──────── Excerpted records

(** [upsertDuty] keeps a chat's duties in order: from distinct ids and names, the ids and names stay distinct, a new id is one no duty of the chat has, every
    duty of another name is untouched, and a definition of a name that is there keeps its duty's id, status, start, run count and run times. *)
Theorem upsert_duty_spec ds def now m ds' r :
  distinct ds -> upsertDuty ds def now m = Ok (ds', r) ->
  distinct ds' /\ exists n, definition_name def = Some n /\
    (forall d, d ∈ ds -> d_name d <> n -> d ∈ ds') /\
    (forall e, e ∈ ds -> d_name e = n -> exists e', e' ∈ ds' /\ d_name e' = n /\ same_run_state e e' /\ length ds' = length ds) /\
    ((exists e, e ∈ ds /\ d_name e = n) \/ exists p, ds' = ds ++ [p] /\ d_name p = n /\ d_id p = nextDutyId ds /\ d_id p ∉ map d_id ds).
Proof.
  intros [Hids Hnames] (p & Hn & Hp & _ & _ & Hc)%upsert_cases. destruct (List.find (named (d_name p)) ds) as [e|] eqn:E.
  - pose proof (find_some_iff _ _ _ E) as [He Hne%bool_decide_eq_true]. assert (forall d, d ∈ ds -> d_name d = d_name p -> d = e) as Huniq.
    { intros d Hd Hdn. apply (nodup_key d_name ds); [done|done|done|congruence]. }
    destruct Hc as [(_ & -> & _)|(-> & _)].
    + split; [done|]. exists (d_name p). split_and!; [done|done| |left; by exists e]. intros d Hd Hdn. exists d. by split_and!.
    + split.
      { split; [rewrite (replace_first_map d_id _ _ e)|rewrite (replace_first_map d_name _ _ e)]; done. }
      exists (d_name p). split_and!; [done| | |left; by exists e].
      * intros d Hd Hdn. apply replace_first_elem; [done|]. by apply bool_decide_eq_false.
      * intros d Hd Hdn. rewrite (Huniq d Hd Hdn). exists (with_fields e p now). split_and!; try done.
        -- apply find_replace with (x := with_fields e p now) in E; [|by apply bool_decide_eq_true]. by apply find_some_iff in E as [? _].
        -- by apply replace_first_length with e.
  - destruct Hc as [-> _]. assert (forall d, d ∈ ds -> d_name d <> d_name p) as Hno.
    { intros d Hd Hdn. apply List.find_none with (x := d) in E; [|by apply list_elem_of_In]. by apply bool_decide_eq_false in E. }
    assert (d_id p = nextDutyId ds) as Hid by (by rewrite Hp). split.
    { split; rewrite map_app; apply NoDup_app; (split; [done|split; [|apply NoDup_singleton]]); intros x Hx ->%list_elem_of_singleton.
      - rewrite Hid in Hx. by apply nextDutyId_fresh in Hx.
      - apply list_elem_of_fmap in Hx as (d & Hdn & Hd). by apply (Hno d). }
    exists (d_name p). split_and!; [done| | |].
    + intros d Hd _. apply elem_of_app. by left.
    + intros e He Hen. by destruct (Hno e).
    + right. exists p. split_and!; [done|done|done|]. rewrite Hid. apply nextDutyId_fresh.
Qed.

────────────────

**Problem to solve**
From the line holding "-- apply find_replace" to the line holding "x Hx ->%list_elem_of_singleton.", inclusive, restate each line above exactly as written.

**Answer section**
        -- apply find_replace with (x := with_fields e p now) in E; [|by apply bool_decide_eq_true]. by apply find_some_iff in E as [? _].
        -- by apply replace_first_length with e.
  - destruct Hc as [-> _]. assert (forall d, d ∈ ds -> d_name d <> d_name p) as Hno.
    { intros d Hd Hdn. apply List.find_none with (x := d) in E; [|by apply list_elem_of_In]. by apply bool_decide_eq_false in E. }
    assert (d_id p = nextDutyId ds) as Hid by (by rewrite Hp). split.
    { split; rewrite map_app; apply NoDup_app; (split; [done|split; [|apply NoDup_singleton]]); intros x Hx ->%list_elem_of_singleton.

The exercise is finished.